=== Begin Enclosure ===

Lemma post_action_calls_do_methods_only_witness :
  ∃ values action model method,
    BulkEdit.POST {| BulkEdit.POST := {[ "action" := ["Cancel"] ]};
                     BulkEdit.META := ∅ |} !! "action" = Some values ∧
    last values = Some action ∧
    "do_cancel" = "do_" +:+ BulkEdit.lower action ∧
    PostAction.get_object PostAction.sample_detail_view = Ok model ∧
    PostAction.attributes PostAction.sample_detail_view "do_cancel"
    = Some method ∧
    "cancelled order 7" = method model.
Proof.
  apply (post_action_calls_do_methods_only
           PostAction.sample_detail_view
           {| BulkEdit.POST := {[ "action" := ["Cancel"] ]};
              BulkEdit.META := ∅ |}).
  vm_compute. reflexivity.
Defined.

Lemma post_action_forwarding_witness :
  PostAction.post PostAction.sample_detail_view
    {| BulkEdit.POST := {[ "action" := ["get_object"] ]};
       BulkEdit.META := ∅ |}
  = Ok (PostAction.Forwarded (Some "Invalid form submission") "form").
Proof.
  refine (proj2 (proj2 (post_action_forwarding
                          PostAction.sample_detail_view
                          {| BulkEdit.POST := {[ "action" := ["get_object"] ]};
                             BulkEdit.META := ∅ |}))
                ["get_object"] "get_object" "order 7" _ _ _ _);
    reflexivity.
Defined.

Section PhoneNumberFacts.
Import PhoneNumberForm.

Context {PhoneNumber : Type}.
Variable from_string : string → option string → option PhoneNumber.
Variable is_valid : PhoneNumber → bool.

Implicit Types (self : Form) (phone : PhoneNumber).

(** X11. A number [clean_phone_number] returns either parsed in
    international format, and then its validity was not looked at, or
    failed to, parsed with the region of a country and is valid. The empty
    answer is given for the empty values and for nothing else. *)
Theorem returned_phone_number self :
  (∀ phone,
     clean_phone_number from_string is_valid self = Return (Some phone) →
     ∃ number,
       phone_number self = Some number ∧ number ≠ "" ∧
       (from_string number None = Some phone ∨
        (from_string number None = None ∧
         is_valid phone = true ∧
         ∃ country,
           from_string number (Some (iso_3166_1_a2 country)) = Some phone))) ∧
  (clean_phone_number from_string is_valid self = Return None ↔
   phone_number self = None ∨ phone_number self = Some "").
Proof.
  unfold clean_phone_number. split.
  - intros phone.
    destruct (phone_number self) as [[|c number]|]; cbn [is_empty_value];
      [discriminate| |discriminate].
    cbn [default from_option Datatypes.id].
    set (n := String c number).
    intros H. exists n. split; [reflexivity|]. split; [discriminate|].
    destruct (from_string n None) as [p|] eqn:Hint.
    + injection H as <-. left. reflexivity.
    + right. split; [reflexivity|].
      destruct (hinted_country self) as [[country|]|[]]; try discriminate.
      unfold validate_local in H.
      destruct (match cleaned_country self with
                | Some c0 => c0 | None => Some country end) as [c'|];
        [|discriminate].
      destruct (from_string n (Some (iso_3166_1_a2 c'))) as [p|] eqn:Hloc;
        [|discriminate].
      destruct (is_valid p) eqn:Hv; [|discriminate].
      injection H as <-. split; [exact Hv|]. exists c'. exact Hloc.
  - destruct (phone_number self) as [[|c number]|]; cbn [is_empty_value].
    + split; [right|]; reflexivity.
    + cbn [default from_option Datatypes.id].
      split; [|intros [H|H]; discriminate].
      destruct (from_string _ None); [discriminate|].
      destruct (hinted_country self) as [[country|]|[]]; try discriminate.
      unfold validate_local.
      destruct (match cleaned_country self with
                | Some c0 => c0 | None => Some country end) as [c'|];
        [|discriminate].
      destruct (from_string _ (Some _)) as [p|]; [|discriminate].
      destruct (is_valid p); discriminate.
    + split; [left|]; reflexivity.
Qed.

(** X12. A number that parses in international format is returned as
    parsed, whatever [is_valid()] says of it and whatever the form knows
    about countries. *)
Theorem international_number_returned_unchecked self number phone :
  phone_number self = Some number →
  number ≠ "" →
  from_string number None = Some phone →
  clean_phone_number from_string is_valid self = Return (Some phone).
Proof.
  intros Hn Hne Hp. unfold clean_phone_number. rewrite Hn.
  destruct number as [|c number]; [congruence|].
  cbn [is_empty_value default from_option Datatypes.id].
  rewrite Hp. reflexivity.
Qed.

(** X13. Once the instance or the country field gives a country as hint, a
    [country] entry in [cleaned_data] is the one that counts: the number is
    judged for the cleaned country alone, so two forms that differ in the
    hinted country only are cleaned alike, and a cleaned country of [None]
    ends in an [AttributeError]. *)
Theorem cleaned_country_overrides_hint self number hint (cleaned : option Country) :
  phone_number self = Some number →
  number ≠ "" →
  from_string number None = None →
  hinted_country self = inl (Some hint) →
  cleaned_country self = Some cleaned →
  clean_phone_number from_string is_valid self
  = validate_local from_string is_valid number cleaned ∧
  (cleaned = None →
   clean_phone_number from_string is_valid self = NoneAttributeError).
Proof.
  intros Hn Hne Hp Hh Hc.
  assert (H : clean_phone_number from_string is_valid self
              = validate_local from_string is_valid number cleaned).
  { unfold clean_phone_number. rewrite Hn.
    destruct number as [|c number]; [congruence|].
    cbn [is_empty_value default from_option Datatypes.id].
    rewrite Hp, Hh, Hc. reflexivity. }
  split; [exact H|]. intros ->. rewrite H. reflexivity.
Qed.

(** X14. Every [ValidationError] of [clean_phone_number] carries one of
    three messages: not a valid international format when no country can
    be hinted, not a valid local format for the country when the number
    parses for its region but is not valid, and not a valid local or
    international format when it parses for neither. *)
Theorem phone_validation_messages self message :
  clean_phone_number from_string is_valid self = ValidationError message →
  ∃ number,
    phone_number self = Some number ∧
    from_string number None = None ∧
    ((message = "This is not a valid international phone format." ∧
      hinted_country self = inl None) ∨
     (∃ country,
        (message = "This is not a valid local or international phone format."
         ∧ from_string number (Some (iso_3166_1_a2 country)) = None) ∨
        (message = "This is not a valid local phone format for "
                   +:+ printable_name country +:+ "."
         ∧ ∃ phone,
             from_string number (Some (iso_3166_1_a2 country)) = Some phone
             ∧ is_valid phone = false))).
Proof.
  unfold clean_phone_number.
  destruct (phone_number self) as [[|c number]|]; cbn [is_empty_value];
    [discriminate| |discriminate].
  cbn [default from_option Datatypes.id]. set (n := String c number).
  intros H. exists n. split; [reflexivity|].
  destruct (from_string n None) as [p|] eqn:Hint; [discriminate|].
  split; [reflexivity|].
  destruct (hinted_country self) as [[country|]|[]]; [| |discriminate].
  - right. unfold validate_local in H.
    destruct (match cleaned_country self with
              | Some c0 => c0 | None => Some country end) as [c'|];
      [|discriminate].
    exists c'.
    destruct (from_string n (Some (iso_3166_1_a2 c'))) as [p|] eqn:Hloc.
    + destruct (is_valid p) eqn:Hv; [discriminate|].
      injection H as <-. right. split; [reflexivity|]. eauto.
    + injection H as <-. left. split; reflexivity.
  - injection H as <-. left. split; reflexivity.
Qed.

End PhoneNumberFacts.

Lemma returned_phone_number_witness :
  ∃ number,
    PhoneNumberForm.phone_number PhoneNumberForm.sample_form = Some number ∧
    number ≠ "" ∧
    (PhoneNumberForm.sample_from_string number None = Some "GB 2071234567" ∨
     (PhoneNumberForm.sample_from_string number None = None ∧
      PhoneNumberForm.sample_is_valid "GB 2071234567" = true ∧
      ∃ country,
        PhoneNumberForm.sample_from_string
          number (Some (PhoneNumberForm.iso_3166_1_a2 country))
        = Some "GB 2071234567")).
Proof.
  apply (proj1 (returned_phone_number
                  PhoneNumberForm.sample_from_string
                  PhoneNumberForm.sample_is_valid
                  PhoneNumberForm.sample_form)).
  vm_compute. reflexivity.
Defined.

Lemma international_number_returned_unchecked_witness :
  PhoneNumberForm.clean_phone_number
    PhoneNumberForm.sample_from_string PhoneNumberForm.sample_is_valid
    {| PhoneNumberForm.phone_number := Some "+44";
       PhoneNumberForm.instance_country := None;
       PhoneNumberForm.country_field_queryset := None;
       PhoneNumberForm.cleaned_country := None |}
  = PhoneNumberForm.Return (Some "+44")
  ∧ PhoneNumberForm.sample_is_valid "+44" = false.
Proof.
  split; [|reflexivity].
  apply (international_number_returned_unchecked
           PhoneNumberForm.sample_from_string PhoneNumberForm.sample_is_valid
           _ "+44" "+44"); [reflexivity | discriminate | reflexivity].
Defined.

Lemma cleaned_country_overrides_hint_witness :
  PhoneNumberForm.clean_phone_number
    PhoneNumberForm.sample_from_string PhoneNumberForm.sample_is_valid
    {| PhoneNumberForm.phone_number := Some "02071234567";
       PhoneNumberForm.instance_country :=
         Some (Some PhoneNumberForm.great_britain);
       PhoneNumberForm.country_field_queryset := None;
       PhoneNumberForm.cleaned_country := Some None |}
  = PhoneNumberForm.NoneAttributeError.
Proof.
  refine (proj2 (cleaned_country_overrides_hint
                   PhoneNumberForm.sample_from_string
                   PhoneNumberForm.sample_is_valid
                   _ "02071234567" PhoneNumberForm.great_britain None
                   _ _ _ _ _) _);
    reflexivity || discriminate.
Defined.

=== End Enclosure ===

# [TASK GOAL]
Of all the entries above, retype exactly the lines from the line with "Implicit Types (self" to the line with "injection H as <-. split;", both included, and no others.

# [RESPONSE TO THE TASK]
Implicit Types (self : Form) (phone : PhoneNumber).

(** X11. A number [clean_phone_number] returns either parsed in
    international format, and then its validity was not looked at, or
    failed to, parsed with the region of a country and is valid. The empty
    answer is given for the empty values and for nothing else. *)
Theorem returned_phone_number self :
  (∀ phone,
     clean_phone_number from_string is_valid self = Return (Some phone) →
     ∃ number,
       phone_number self = Some number ∧ number ≠ "" ∧
       (from_string number None = Some phone ∨
        (from_string number None = None ∧
         is_valid phone = true ∧
         ∃ country,
           from_string number (Some (iso_3166_1_a2 country)) = Some phone))) ∧
  (clean_phone_number from_string is_valid self = Return None ↔
   phone_number self = None ∨ phone_number self = Some "").
Proof.
  unfold clean_phone_number. split.
  - intros phone.
    destruct (phone_number self) as [[|c number]|]; cbn [is_empty_value];
      [discriminate| |discriminate].
    cbn [default from_option Datatypes.id].
    set (n := String c number).
    intros H. exists n. split; [reflexivity|]. split; [discriminate|].
    destruct (from_string n None) as [p|] eqn:Hint.
    + injection H as <-. left. reflexivity.
    + right. split; [reflexivity|].
      destruct (hinted_country self) as [[country|]|[]]; try discriminate.
      unfold validate_local in H.
      destruct (match cleaned_country self with
                | Some c0 => c0 | None => Some country end) as [c'|];
        [|discriminate].
      destruct (from_string n (Some (iso_3166_1_a2 c'))) as [p|] eqn:Hloc;
        [|discriminate].
      destruct (is_valid p) eqn:Hv; [|discriminate].
      injection H as <-. split; [exact Hv|]. exists c'. exact Hloc.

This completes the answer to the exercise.